_Source data:_
(* ===== verification/ComposerLaws.v ===== *)
(** What the chat input sends, and how it works with the chat turn
    ([Composer.v] with [ChatTurn.v]). *)

From S2P Require Export Composer.
From S2P Require ChatTurn.
Import ChatTurn(EventTurnContext, MkEventCtx, ctx_mapping, ctx_streamId).

#[local] Set Warnings "-register-all".

Section laws.
Context (resolveText : str → ResolveResult).

#[local] Abbreviation act := (act resolveText).
#[local] Abbreviation acts := (acts resolveText).

(** * Sending *)

(** The view a message of forms mode goes out with. *)
Definition hint_of (s : Composer) : option str :=
  match manualView s, nonempty (ventry_name <$> effectiveView s) with
  | ClearedView, _ => None
  | _, Some v => Some v
  | _, None =>
    match res_suggestion (resolveText (trim (draft s))) with
    | Some v => Some (ventry_name v)
    | None => ventry_name <$> effectiveView s
    end
  end.

(** What goes out from a state. *)
Definition message_of (s : Composer) : Outgoing :=
  if askMode (ui s) then MkOutgoing (trim (draft s)) None None true
  else match eventsMode (ui s), nonempty (ui_mapping (ui s)), nonempty (ui_streamId (ui s)) with
       | true, Some m, Some st => MkOutgoing (trim (draft s)) None (Some (MkEventCtx m st)) false
       | _, _, _ => MkOutgoing (trim (draft s)) (hint_of s) None false
       end.

(** The composer after a message went out. *)
Definition cleared (s : Composer) (os : list Outgoing) : Composer :=
  MkComposer [] Untouched None false [] (resolveStamp s) (dropResolve s) (ui s) None (lookups s) (drops s) (waiting s)
    (sent s ++ os).

Lemma outgoing_message s : outgoing resolveText (closure s) (ventry_name <$> effectiveView s) = message_of s.
Proof.
  unfold outgoing, message_of, hint_of, closure. cbn [sc_trimmed sc_manual sc_effective sc_ui].
  destruct (askMode (ui s)); [done|].
  destruct (eventsMode (ui s)), (nonempty (ui_mapping (ui s))), (nonempty (ui_streamId (ui s))); try done;
    (destruct (manualView s) eqn:Em; unfold effectiveView; rewrite Em;
     [destruct (nonempty (ventry_name <$> autoView s)) eqn:En | |
      destruct (nonempty (ventry_name <$> Some v)) eqn:En]); try done;
    try (destruct (autoView s) as [[[|c n] ? ? ? ?]|]; try discriminate En; injection En as <-; done);
    try (destruct v as [[|c n] ? ? ? ?]; try discriminate En; injection En as <-; done).
Qed.

Lemma finish_send_cleared c v s :
  draft s ≠ [] → finish_send resolveText c v s = cleared s [outgoing resolveText c v].
Proof.
  intros Hd. unfold finish_send, commit. cbn [draft ui]. rewrite bool_decide_eq_false_2 by done.
  unfold resolve_effect. cbn [set_timer ui draft andb]. rewrite bool_decide_eq_true_2 by done. rewrite orb_true_r. done.
Qed.

Lemma blank_draft s : trim (draft s) ≠ [] → draft s ≠ [].
Proof. intros H Hd. by rewrite Hd in H. Qed.

Lemma enter_eq s :
  dropResolve s = None →
  act Enter s =
    if composerLocked (ui s) || bool_decide (trim (draft s) = []) then s
    else cleared s [message_of s].
Proof.
  intros Hd. unfold Composer.act, enter, send. destruct (composerLocked (ui s)); [done|]. cbn [orb].
  destruct (decide (trim (draft s) = [])) as [Hb|Hb].
  - by rewrite !bool_decide_eq_true_2.
  - rewrite !bool_decide_eq_false_2 by done. rewrite Hd, finish_send_cleared by (by apply blank_draft).
    by rewrite outgoing_message.
Qed.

_Directions for this task:_ Exact reproduction of every entry is needed.

_Answer to the problem:_
(* ===== verification/ComposerLaws.v ===== *)
(** What the chat input sends, and how it works with the chat turn
    ([Composer.v] with [ChatTurn.v]). *)

From S2P Require Export Composer.
From S2P Require ChatTurn.
Import ChatTurn(EventTurnContext, MkEventCtx, ctx_mapping, ctx_streamId).

#[local] Set Warnings "-register-all".

Section laws.
Context (resolveText : str → ResolveResult).

#[local] Abbreviation act := (act resolveText).
#[local] Abbreviation acts := (acts resolveText).

(** * Sending *)

(** The view a message of forms mode goes out with. *)
Definition hint_of (s : Composer) : option str :=
  match manualView s, nonempty (ventry_name <$> effectiveView s) with
  | ClearedView, _ => None
  | _, Some v => Some v
  | _, None =>
    match res_suggestion (resolveText (trim (draft s))) with
    | Some v => Some (ventry_name v)
    | None => ventry_name <$> effectiveView s
    end
  end.

(** What goes out from a state. *)
Definition message_of (s : Composer) : Outgoing :=
  if askMode (ui s) then MkOutgoing (trim (draft s)) None None true
  else match eventsMode (ui s), nonempty (ui_mapping (ui s)), nonempty (ui_streamId (ui s)) with
       | true, Some m, Some st => MkOutgoing (trim (draft s)) None (Some (MkEventCtx m st)) false
       | _, _, _ => MkOutgoing (trim (draft s)) (hint_of s) None false
       end.

(** The composer after a message went out. *)
Definition cleared (s : Composer) (os : list Outgoing) : Composer :=
  MkComposer [] Untouched None false [] (resolveStamp s) (dropResolve s) (ui s) None (lookups s) (drops s) (waiting s)
    (sent s ++ os).

Lemma outgoing_message s : outgoing resolveText (closure s) (ventry_name <$> effectiveView s) = message_of s.
Proof.
  unfold outgoing, message_of, hint_of, closure. cbn [sc_trimmed sc_manual sc_effective sc_ui].
  destruct (askMode (ui s)); [done|].
  destruct (eventsMode (ui s)), (nonempty (ui_mapping (ui s))), (nonempty (ui_streamId (ui s))); try done;
    (destruct (manualView s) eqn:Em; unfold effectiveView; rewrite Em;
     [destruct (nonempty (ventry_name <$> autoView s)) eqn:En | |
      destruct (nonempty (ventry_name <$> Some v)) eqn:En]); try done;
    try (destruct (autoView s) as [[[|c n] ? ? ? ?]|]; try discriminate En; injection En as <-; done);
    try (destruct v as [[|c n] ? ? ? ?]; try discriminate En; injection En as <-; done).
Qed.

Lemma finish_send_cleared c v s :
  draft s ≠ [] → finish_send resolveText c v s = cleared s [outgoing resolveText c v].
Proof.
  intros Hd. unfold finish_send, commit. cbn [draft ui]. rewrite bool_decide_eq_false_2 by done.
  unfold resolve_effect. cbn [set_timer ui draft andb]. rewrite bool_decide_eq_true_2 by done. rewrite orb_true_r. done.
Qed.

Lemma blank_draft s : trim (draft s) ≠ [] → draft s ≠ [].
Proof. intros H Hd. by rewrite Hd in H. Qed.

Lemma enter_eq s :
  dropResolve s = None →
  act Enter s =
    if composerLocked (ui s) || bool_decide (trim (draft s) = []) then s
    else cleared s [message_of s].
Proof.
  intros Hd. unfold Composer.act, enter, send. destruct (composerLocked (ui s)); [done|]. cbn [orb].
  destruct (decide (trim (draft s) = [])) as [Hb|Hb].
  - by rewrite !bool_decide_eq_true_2.
  - rewrite !bool_decide_eq_false_2 by done. rewrite Hd, finish_send_cleared by (by apply blank_draft).
    by rewrite outgoing_message.
Qed.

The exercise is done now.